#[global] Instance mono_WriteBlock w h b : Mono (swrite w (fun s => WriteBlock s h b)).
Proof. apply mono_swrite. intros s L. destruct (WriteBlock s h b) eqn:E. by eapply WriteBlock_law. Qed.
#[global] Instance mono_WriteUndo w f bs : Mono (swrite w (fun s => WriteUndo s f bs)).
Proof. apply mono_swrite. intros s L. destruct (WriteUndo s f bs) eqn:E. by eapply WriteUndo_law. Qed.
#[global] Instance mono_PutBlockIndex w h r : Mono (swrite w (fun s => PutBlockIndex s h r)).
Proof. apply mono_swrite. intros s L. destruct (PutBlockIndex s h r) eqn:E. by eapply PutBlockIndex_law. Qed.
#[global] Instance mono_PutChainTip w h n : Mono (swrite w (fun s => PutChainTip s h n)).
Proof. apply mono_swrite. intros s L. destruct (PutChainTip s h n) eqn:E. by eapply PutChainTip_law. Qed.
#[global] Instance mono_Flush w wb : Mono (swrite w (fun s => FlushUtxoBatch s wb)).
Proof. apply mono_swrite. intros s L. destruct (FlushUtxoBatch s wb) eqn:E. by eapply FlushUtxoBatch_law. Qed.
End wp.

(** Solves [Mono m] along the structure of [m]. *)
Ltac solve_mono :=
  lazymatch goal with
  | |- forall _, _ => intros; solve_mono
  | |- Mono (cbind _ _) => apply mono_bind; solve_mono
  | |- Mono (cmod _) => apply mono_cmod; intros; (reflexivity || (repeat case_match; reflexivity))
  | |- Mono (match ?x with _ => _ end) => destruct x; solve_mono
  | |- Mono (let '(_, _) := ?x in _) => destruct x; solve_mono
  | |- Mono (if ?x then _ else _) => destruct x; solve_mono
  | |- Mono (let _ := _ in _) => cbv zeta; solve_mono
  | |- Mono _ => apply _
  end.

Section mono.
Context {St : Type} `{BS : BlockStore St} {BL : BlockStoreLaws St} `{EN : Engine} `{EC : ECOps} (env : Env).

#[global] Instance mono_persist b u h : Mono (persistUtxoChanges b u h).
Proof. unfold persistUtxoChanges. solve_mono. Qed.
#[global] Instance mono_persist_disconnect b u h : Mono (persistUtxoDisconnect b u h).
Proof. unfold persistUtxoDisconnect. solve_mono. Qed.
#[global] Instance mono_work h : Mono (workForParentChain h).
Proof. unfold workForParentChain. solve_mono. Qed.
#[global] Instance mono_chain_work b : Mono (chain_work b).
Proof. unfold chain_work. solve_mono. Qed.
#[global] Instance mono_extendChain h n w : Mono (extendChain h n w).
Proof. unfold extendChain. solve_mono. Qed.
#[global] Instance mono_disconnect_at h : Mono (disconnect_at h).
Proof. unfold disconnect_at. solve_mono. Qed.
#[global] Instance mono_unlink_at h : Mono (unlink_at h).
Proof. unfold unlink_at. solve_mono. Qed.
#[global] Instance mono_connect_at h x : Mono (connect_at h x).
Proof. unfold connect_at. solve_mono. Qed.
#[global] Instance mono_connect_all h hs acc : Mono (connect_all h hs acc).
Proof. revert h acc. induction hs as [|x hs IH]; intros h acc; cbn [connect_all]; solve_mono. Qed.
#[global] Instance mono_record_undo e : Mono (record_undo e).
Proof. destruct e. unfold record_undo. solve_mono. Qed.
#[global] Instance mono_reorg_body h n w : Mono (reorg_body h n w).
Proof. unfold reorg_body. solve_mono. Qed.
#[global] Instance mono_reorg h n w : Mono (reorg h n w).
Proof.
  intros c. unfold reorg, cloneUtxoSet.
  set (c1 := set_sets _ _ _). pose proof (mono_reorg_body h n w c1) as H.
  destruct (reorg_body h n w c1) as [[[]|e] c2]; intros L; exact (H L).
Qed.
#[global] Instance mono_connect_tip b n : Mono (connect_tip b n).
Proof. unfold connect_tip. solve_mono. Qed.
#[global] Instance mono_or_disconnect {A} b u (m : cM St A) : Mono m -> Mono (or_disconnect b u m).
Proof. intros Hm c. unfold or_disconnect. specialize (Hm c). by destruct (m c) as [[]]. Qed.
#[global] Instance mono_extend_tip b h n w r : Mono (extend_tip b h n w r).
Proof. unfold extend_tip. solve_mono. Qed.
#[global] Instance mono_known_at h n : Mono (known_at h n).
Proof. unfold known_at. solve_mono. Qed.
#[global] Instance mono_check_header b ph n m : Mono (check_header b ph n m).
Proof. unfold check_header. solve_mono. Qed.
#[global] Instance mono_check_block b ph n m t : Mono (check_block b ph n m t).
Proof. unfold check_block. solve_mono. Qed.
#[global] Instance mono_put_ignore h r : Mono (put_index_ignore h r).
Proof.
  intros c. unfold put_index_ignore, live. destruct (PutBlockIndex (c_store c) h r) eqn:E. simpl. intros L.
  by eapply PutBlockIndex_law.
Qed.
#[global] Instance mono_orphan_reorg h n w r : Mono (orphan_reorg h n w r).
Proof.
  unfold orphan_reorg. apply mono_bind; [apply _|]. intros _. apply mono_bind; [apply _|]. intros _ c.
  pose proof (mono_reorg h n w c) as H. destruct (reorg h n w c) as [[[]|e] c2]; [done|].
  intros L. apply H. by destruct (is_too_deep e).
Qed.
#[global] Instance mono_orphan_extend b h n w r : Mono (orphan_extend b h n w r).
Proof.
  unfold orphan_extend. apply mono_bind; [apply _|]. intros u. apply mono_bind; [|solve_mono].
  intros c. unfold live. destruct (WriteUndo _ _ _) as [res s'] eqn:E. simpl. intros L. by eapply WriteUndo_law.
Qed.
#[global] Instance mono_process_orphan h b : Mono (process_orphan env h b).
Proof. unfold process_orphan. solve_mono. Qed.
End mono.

※ ※ ※

Exercise prompt:
Reproduce the entries exactly. Every word has to stay the same.

Task result:
#[global] Instance mono_WriteBlock w h b : Mono (swrite w (fun s => WriteBlock s h b)).
Proof. apply mono_swrite. intros s L. destruct (WriteBlock s h b) eqn:E. by eapply WriteBlock_law. Qed.
#[global] Instance mono_WriteUndo w f bs : Mono (swrite w (fun s => WriteUndo s f bs)).
Proof. apply mono_swrite. intros s L. destruct (WriteUndo s f bs) eqn:E. by eapply WriteUndo_law. Qed.
#[global] Instance mono_PutBlockIndex w h r : Mono (swrite w (fun s => PutBlockIndex s h r)).
Proof. apply mono_swrite. intros s L. destruct (PutBlockIndex s h r) eqn:E. by eapply PutBlockIndex_law. Qed.
#[global] Instance mono_PutChainTip w h n : Mono (swrite w (fun s => PutChainTip s h n)).
Proof. apply mono_swrite. intros s L. destruct (PutChainTip s h n) eqn:E. by eapply PutChainTip_law. Qed.
#[global] Instance mono_Flush w wb : Mono (swrite w (fun s => FlushUtxoBatch s wb)).
Proof. apply mono_swrite. intros s L. destruct (FlushUtxoBatch s wb) eqn:E. by eapply FlushUtxoBatch_law. Qed.
End wp.

(** Solves [Mono m] along the structure of [m]. *)
Ltac solve_mono :=
  lazymatch goal with
  | |- forall _, _ => intros; solve_mono
  | |- Mono (cbind _ _) => apply mono_bind; solve_mono
  | |- Mono (cmod _) => apply mono_cmod; intros; (reflexivity || (repeat case_match; reflexivity))
  | |- Mono (match ?x with _ => _ end) => destruct x; solve_mono
  | |- Mono (let '(_, _) := ?x in _) => destruct x; solve_mono
  | |- Mono (if ?x then _ else _) => destruct x; solve_mono
  | |- Mono (let _ := _ in _) => cbv zeta; solve_mono
  | |- Mono _ => apply _
  end.

Section mono.
Context {St : Type} `{BS : BlockStore St} {BL : BlockStoreLaws St} `{EN : Engine} `{EC : ECOps} (env : Env).

#[global] Instance mono_persist b u h : Mono (persistUtxoChanges b u h).
Proof. unfold persistUtxoChanges. solve_mono. Qed.
#[global] Instance mono_persist_disconnect b u h : Mono (persistUtxoDisconnect b u h).
Proof. unfold persistUtxoDisconnect. solve_mono. Qed.
#[global] Instance mono_work h : Mono (workForParentChain h).
Proof. unfold workForParentChain. solve_mono. Qed.
#[global] Instance mono_chain_work b : Mono (chain_work b).
Proof. unfold chain_work. solve_mono. Qed.
#[global] Instance mono_extendChain h n w : Mono (extendChain h n w).
Proof. unfold extendChain. solve_mono. Qed.
#[global] Instance mono_disconnect_at h : Mono (disconnect_at h).
Proof. unfold disconnect_at. solve_mono. Qed.
#[global] Instance mono_unlink_at h : Mono (unlink_at h).
Proof. unfold unlink_at. solve_mono. Qed.
#[global] Instance mono_connect_at h x : Mono (connect_at h x).
Proof. unfold connect_at. solve_mono. Qed.
#[global] Instance mono_connect_all h hs acc : Mono (connect_all h hs acc).
Proof. revert h acc. induction hs as [|x hs IH]; intros h acc; cbn [connect_all]; solve_mono. Qed.
#[global] Instance mono_record_undo e : Mono (record_undo e).
Proof. destruct e. unfold record_undo. solve_mono. Qed.
#[global] Instance mono_reorg_body h n w : Mono (reorg_body h n w).
Proof. unfold reorg_body. solve_mono. Qed.
#[global] Instance mono_reorg h n w : Mono (reorg h n w).
Proof.
  intros c. unfold reorg, cloneUtxoSet.
  set (c1 := set_sets _ _ _). pose proof (mono_reorg_body h n w c1) as H.
  destruct (reorg_body h n w c1) as [[[]|e] c2]; intros L; exact (H L).
Qed.
#[global] Instance mono_connect_tip b n : Mono (connect_tip b n).
Proof. unfold connect_tip. solve_mono. Qed.
#[global] Instance mono_or_disconnect {A} b u (m : cM St A) : Mono m -> Mono (or_disconnect b u m).
Proof. intros Hm c. unfold or_disconnect. specialize (Hm c). by destruct (m c) as [[]]. Qed.
#[global] Instance mono_extend_tip b h n w r : Mono (extend_tip b h n w r).
Proof. unfold extend_tip. solve_mono. Qed.
#[global] Instance mono_known_at h n : Mono (known_at h n).
Proof. unfold known_at. solve_mono. Qed.
#[global] Instance mono_check_header b ph n m : Mono (check_header b ph n m).
Proof. unfold check_header. solve_mono. Qed.
#[global] Instance mono_check_block b ph n m t : Mono (check_block b ph n m t).
Proof. unfold check_block. solve_mono. Qed.
#[global] Instance mono_put_ignore h r : Mono (put_index_ignore h r).
Proof.
  intros c. unfold put_index_ignore, live. destruct (PutBlockIndex (c_store c) h r) eqn:E. simpl. intros L.
  by eapply PutBlockIndex_law.
Qed.
#[global] Instance mono_orphan_reorg h n w r : Mono (orphan_reorg h n w r).
Proof.
  unfold orphan_reorg. apply mono_bind; [apply _|]. intros _. apply mono_bind; [apply _|]. intros _ c.
  pose proof (mono_reorg h n w c) as H. destruct (reorg h n w c) as [[[]|e] c2]; [done|].
  intros L. apply H. by destruct (is_too_deep e).
Qed.
#[global] Instance mono_orphan_extend b h n w r : Mono (orphan_extend b h n w r).
Proof.
  unfold orphan_extend. apply mono_bind; [apply _|]. intros u. apply mono_bind; [|solve_mono].
  intros c. unfold live. destruct (WriteUndo _ _ _) as [res s'] eqn:E. simpl. intros L. by eapply WriteUndo_law.
Qed.
#[global] Instance mono_process_orphan h b : Mono (process_orphan env h b).
Proof. unfold process_orphan. solve_mono. Qed.
End mono.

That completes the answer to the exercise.